Last modified: 28 Jun 2018 10:27
The five day residential field course comprises visits to a range of locations in the Borders and the English Lake District. Sites are chosen to reflect a range of management objectives including: environmental protection; habitat restoration; recreation; and, timber production. Sites often have more than one management objective and students will learn about managing conflicting goals through discussions with practitioners. Meeting land use professionals gives students an insight into the range of careers open to them when they graduate.
|Session||Second Sub Session||Credit Points||7.5 credits (3.75 ECTS credits)|
The course comprises visits to forests (including ancient semi-natural woodlands) in both the public and private sectors in the north of Britain. Students will meet those responsible for managing these forests and will have the opportunity of discussing forest management objectives in environmental, social and economic contexts. Students will carry out exercises relating to forest ecology and management. Topics covered include those relating to forest ecology and tree identification, woodland creation, restoration and management (for environmental protection and conservation, recreation and timber production) and arboriculture.
Field course costs are approximately £100 for academic year 2016/2017.
This course is open to students in Programme Year 2 or 3 with a degree intention in a programme run by the School of Biological Sciences. Priority will be given to students for whom it is compulsory for their degree (i.e. Forestry and Forest Sciences).
Places may be limited by accommodation and transport constraints.
Dates: 17 April - 21 April 2017.
Information on contact teaching time is available from the course guide.
1st Attempt: Coursework (100%).
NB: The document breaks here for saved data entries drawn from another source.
(* ===== verification/Metadata.v ===== *)
(** * Metadata (crates/craftrelay-domain/src/lib.rs)

    The positive integers and the canonical form of an event's metadata.  The
    key alphabet defined here is also that of identifiers and UUIDs. *)
From S2P Require Import Prelude Checksum.
Open Scope Z_scope.
#[local] Coercion Z.of_nat : nat >-> Z.

Definition MAX_METADATA_ENTRIES : Z := 32.
Definition MAX_METADATA_BYTES : Z := 8192.

Inductive ValidationError : Type :=
| InvalidUuid
| NonPositiveInt32
| NonPositiveInt64
| MetadataCountExceeded
| MetadataBytesExceeded
| InvalidMetadataKey
| DuplicateMetadataKey
| TokenInvalidMac
| TokenExpired
| TokenScopeMismatch.

Record MetadataEntry : Type := mkEntry {
  m_key : string;
  m_value : string
}.

#[export] Instance MetadataEntry_eq_dec : EqDecision MetadataEntry.
Proof. solve_decision. Defined.

Definition positive_i32 (value : Z) : result Z ValidationError :=
  if 0 <? value then Ok value else Err NonPositiveInt32.

Definition positive_i64 (value : Z) : result Z ValidationError :=
  if 0 <? value then Ok value else Err NonPositiveInt64.

(** ** Bytes *)
Definition byte_in (lo hi b : byte) : bool :=
  (Byte.to_N lo <=? Byte.to_N b)%N && (Byte.to_N b <=? Byte.to_N hi)%N.

Definition is_ascii_lowercase (b : byte) : bool := byte_in "a" "z" b.
Definition is_ascii_digit (b : byte) : bool := byte_in "0" "9" b.

(** [.], [_] and [-] *)
Definition is_separator (b : byte) : bool :=
  bool_decide (b = "."%byte) || bool_decide (b = "_"%byte) || bool_decide (b = "-"%byte).

(** The order of [<[u8]>::cmp]. *)
Fixpoint bytes_le (a b : list byte) : bool :=
  match a, b with
  | [], _ => true
  | _ :: _, [] => false
  | x :: a, y :: b =>
      if (Byte.to_N x <? Byte.to_N y)%N then true
      else if (Byte.to_N y <? Byte.to_N x)%N then false
      else bytes_le a b
  end.

(** ** Canonical metadata *)
Definition key_ok (key : string) : bool :=
  negb (str_is_empty key) &&
  forallb (λ p, is_ascii_lowercase p.2 || is_ascii_digit p.2 ||
                ((0 <? Z.of_nat p.1) && is_separator p.2))
    (zip (seq 0 (length (bytes_of key))) (bytes_of key)).

Definition str_len (s : string) : Z := length (bytes_of s).

Definition usize_max : Z := 2 ^ 64 - 1.

(** The loop over the entries: the keys seen and the bytes so far. *)
Fixpoint check_entries (entries : list MetadataEntry) (keys : gset string) (total : Z)
  : result Z ValidationError :=
  match entries with
  | [] => Ok total
  | entry :: rest =>
      if negb (key_ok (m_key entry)) then Err InvalidMetadataKey
      else if bool_decide (m_key entry ∈ keys) then Err DuplicateMetadataKey
      else
        let total := total + (str_len (m_key entry) + str_len (m_value entry)) in
        if usize_max <? total then Err MetadataBytesExceeded
        else check_entries rest ({[m_key entry]} ∪ keys) total
  end.

Definition key_le (a b : MetadataEntry) : Prop :=
  bytes_le (bytes_of (m_key a)) (bytes_of (m_key b)) = true.

#[export] Instance key_le_dec a b : Decision (key_le a b).
Proof. unfold key_le. apply _. Defined.

Definition canonicalize_metadata (entries : list MetadataEntry)
  : result (list MetadataEntry) ValidationError :=
  if MAX_METADATA_ENTRIES <? length entries then Err MetadataCountExceeded
  else
    let? total_bytes := check_entries entries ∅ 0 in
    if MAX_METADATA_BYTES <? total_bytes then Err MetadataBytesExceeded
    else Ok (merge_sort key_le entries).

Definition canonical_metadata_text (entries : list MetadataEntry)
  : result string ValidationError :=
  let? canonical := canonicalize_metadata entries in
  Ok (String.concat "|" ((λ e, m_key e +:+ "=" +:+ m_value e) <$> canonical)).

(** ** The canonical form *)
Lemma bytes_le_total a b : bytes_le a b = true ∨ bytes_le b a = true.
Proof.
  revert b. induction a as [|x a IH]; intros [|y b]; simpl; auto.
  destruct (N.ltb_spec (Byte.to_N x) (Byte.to_N y)), (N.ltb_spec (Byte.to_N y) (Byte.to_N x)); auto.
Qed.

Lemma bytes_le_trans a b c : bytes_le a b = true → bytes_le b c = true → bytes_le a c = true.
Proof.
  revert b c. induction a as [|x a IH]; intros [|y b] [|z c]; simpl; try done.
  destruct (N.ltb_spec (Byte.to_N x) (Byte.to_N y)), (N.ltb_spec (Byte.to_N y) (Byte.to_N x)),
    (N.ltb_spec (Byte.to_N y) (Byte.to_N z)), (N.ltb_spec (Byte.to_N z) (Byte.to_N y)),
    (N.ltb_spec (Byte.to_N x) (Byte.to_N z)), (N.ltb_spec (Byte.to_N z) (Byte.to_N x));
    try done; try lia. apply IH.
Qed.

Lemma bytes_le_antisym a b : bytes_le a b = true → bytes_le b a = true → a = b.
Proof.
  revert b. induction a as [|x a IH]; intros [|y b]; simpl; try done.
  destruct (N.ltb_spec (Byte.to_N x) (Byte.to_N y)), (N.ltb_spec (Byte.to_N y) (Byte.to_N x));
    try done; try lia. intros Hab Hba. f_equal; [|by apply IH].
  assert (Heq : Byte.to_N x = Byte.to_N y) by lia.
  apply (f_equal Byte.of_N) in Heq. rewrite !Byte.of_to_N in Heq. congruence.
Qed.

#[export] Instance key_le_total : Total key_le.
Proof. intros a b. apply bytes_le_total. Qed.
#[export] Instance key_le_trans : Transitive key_le.
Proof. intros a b c. apply bytes_le_trans. Qed.

(** The total length of the entries. *)
Definition entries_bytes (entries : list MetadataEntry) : Z :=
  foldr (λ e n, str_len (m_key e) + str_len (m_value e) + n) 0 entries.

Record metadata_ok (entries : list MetadataEntry) : Prop := {
  mo_count : length entries ≤ MAX_METADATA_ENTRIES;
  mo_keys : Forall (λ e, key_ok (m_key e) = true) entries;
  mo_nodup : NoDup (m_key <$> entries);
  mo_bytes : entries_bytes entries ≤ MAX_METADATA_BYTES
}.

Lemma entries_bytes_nonneg l : 0 ≤ entries_bytes l.
Proof. induction l; simpl; [lia|]. unfold str_len. lia. Qed.

Lemma check_entries_spec l keys total :
  (∀ n, check_entries l keys total = Ok n →
     n = total + entries_bytes l ∧ Forall (λ e, key_ok (m_key e) = true) l ∧
     NoDup (m_key <$> l) ∧ ∀ e, e ∈ l → m_key e ∉ keys) ∧
  (Forall (λ e, key_ok (m_key e) = true) l → NoDup (m_key <$> l) → (∀ e, e ∈ l → m_key e ∉ keys) →
   total + entries_bytes l ≤ usize_max → check_entries l keys total = Ok (total + entries_bytes l)).
Proof.
  revert keys total. induction l as [|e l IH]; intros keys total; simpl; split.
  - intros n [= <-]. split; [lia|]. split; [done|]. split; [constructor|]. by intros ? ?%not_elem_of_nil.
  - intros. f_equal. lia.
  - intros n. destruct (key_ok (m_key e)) eqn:Hk; simpl; [|done].
    case_bool_decide as Hin; [done|]. case_match; [done|]. intros Hn.
    apply IH in Hn as (-> & Hf & Hnd & Hout). split; [lia|]. split; [by constructor|].
    split; [|intros e' [->|He']%elem_of_cons; [done|specialize (Hout e' He'); set_solver]].
    constructor; [|done]. intros (e' & Heq & He')%list_elem_of_fmap.
    specialize (Hout e' He'). set_solver.
  - intros [Hk Hf]%Forall_cons [Hn Hnd]%NoDup_cons Hout Hmax. rewrite Hk. simpl.
    rewrite bool_decide_eq_false_2 by (apply Hout; by left).
    pose proof (entries_bytes_nonneg l).
    rewrite (proj2 (Z.ltb_ge _ _)) by lia.
    rewrite (proj2 (IH _ _)); [f_equal; lia|done|done| |lia].
    intros e' He' [Heq%elem_of_singleton|?]%elem_of_union.
    + apply Hn. apply list_elem_of_fmap. by exists e'.
    + by apply (Hout e'); [right|].
Qed.

Lemma canonicalize_ok l : metadata_ok l → canonicalize_metadata l = Ok (merge_sort key_le l).
Proof.
  intros [Hc Hk Hn Hb]. unfold canonicalize_metadata.
  rewrite (proj2 (Z.ltb_ge _ _)) by lia.
  rewrite (proj2 (check_entries_spec l ∅ 0)); [|done|done|set_solver|].
  - by rewrite (proj2 (Z.ltb_ge _ _)) by (simpl; lia).
  - unfold MAX_METADATA_BYTES, usize_max in *. lia.
Qed.

Lemma canonicalize_inv l c :
  canonicalize_metadata l = Ok c → metadata_ok l ∧ c = merge_sort key_le l.
Proof.
  unfold canonicalize_metadata. destruct (Z.ltb_spec MAX_METADATA_ENTRIES (length l)); [done|].
  destruct (check_entries l ∅ 0) as [n|] eqn:Hc; [|done].
  apply check_entries_spec in Hc as (-> & Hf & Hnd & _).
  destruct (Z.ltb_spec MAX_METADATA_BYTES (0 + entries_bytes l)); [done|].
  intros [= <-]. split; [|done]. constructor; auto; lia.
Qed.

Lemma entries_bytes_perm l l' : l ≡ₚ l' → entries_bytes l = entries_bytes l'.
Proof. induction 1; simpl; lia. Qed.

#[export] Instance metadata_ok_perm : Proper ((≡ₚ) ==> iff) metadata_ok.
Proof.
  assert (Himp : ∀ l l', l ≡ₚ l' → metadata_ok l → metadata_ok l').
  { intros l l' Hp [Hc Hk Hn Hb]. constructor.
    - by rewrite <- Hp.
    - by rewrite <- Hp.
    - by rewrite <- Hp.
    - by rewrite <- (entries_bytes_perm _ _ Hp). }
  intros l l' Hp. split; apply Himp; done.
Qed.

(** With distinct keys the sorted list is unique. *)
Lemma sorted_unique l l' :
  NoDup (m_key <$> l) → l ≡ₚ l' → Sorted key_le l → Sorted key_le l' → l = l'.
Proof.
  intros Hnd Hp Hs Hs'. apply (Sorted_unique_strong key_le); [|done..].
  intros x y Hx Hy Hxy Hyx. apply (bytes_le_antisym) in Hxy; [|done]. apply (inj bytes_of) in Hxy.
  apply list_elem_of_lookup in Hx as [i Hi]. rewrite <- Hp in Hy. apply list_elem_of_lookup in Hy as [k Hk].
  assert (i = k) as ->; [|congruence].
  apply (NoDup_lookup (m_key <$> l) i k (m_key x)); [done|..]; rewrite list_lookup_fmap;
    [by rewrite Hi|rewrite Hk; simpl; congruence].
Qed.

(** C34. Metadata has one canonical form.  Entries are accepted exactly when
    there are at most 32 of at most 8192 bytes with valid and distinct keys;
    the result is a permutation of them, sorted by key, it does not depend on
    the order in which they were given, and canonicalising it again changes
    nothing. *)
Theorem metadata_canonical (l : list MetadataEntry) :
  ((∃ c, canonicalize_metadata l = Ok c) ↔ metadata_ok l) ∧
  ∀ c, canonicalize_metadata l = Ok c →
    c ≡ₚ l ∧ Sorted key_le c ∧ canonicalize_metadata c = Ok c ∧
    ∀ l', l' ≡ₚ l → canonicalize_metadata l' = Ok c.
Proof.
  split; [split; [by intros (c & [? _]%canonicalize_inv)|by eexists; apply canonicalize_ok]|].
  intros c [Hok ->]%canonicalize_inv. pose proof (merge_sort_Permutation key_le l) as Hp.
  pose proof (Sorted_merge_sort key_le l) as Hs.
  assert (Hinv : ∀ l', l' ≡ₚ l → canonicalize_metadata l' = Ok (merge_sort key_le l)).
  { intros l' Hl'. rewrite canonicalize_ok by by rewrite Hl'. f_equal.
    apply sorted_unique; [|by rewrite merge_sort_Permutation, Hl', Hp|apply Sorted_merge_sort; apply _|done].
    rewrite merge_sort_Permutation, Hl'. apply Hok. }
  repeat split; auto.
Qed.

(** The canonical text is ambiguous.  Values are not escaped, so two
    different lists of metadata can have one canonical text. *)
Theorem metadata_text_ambiguous :
  let one := [mkEntry "a" "1|b=2"] in
  let two := [mkEntry "a" "1"; mkEntry "b" "2"] in
  canonicalize_metadata one ≠ canonicalize_metadata two ∧
  ∃ text, canonical_metadata_text one = Ok text ∧ canonical_metadata_text two = Ok text.
Proof. split; [by vm_compute|]. exists "a=1|b=2". by split; vm_compute. Qed.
Tree identification test (33%), factual report (2,000 words) on visits made and exercises undertaken (33%), and written reflection (2,000 words) on the week as a whole (33%).
Formative assessment will be provided during interactions between students and the tutor during site visits and group discussions held after the site visits.
Written feedback will be provided on the reports; verbal feedback will be provided informally during discussions held within the week long field course.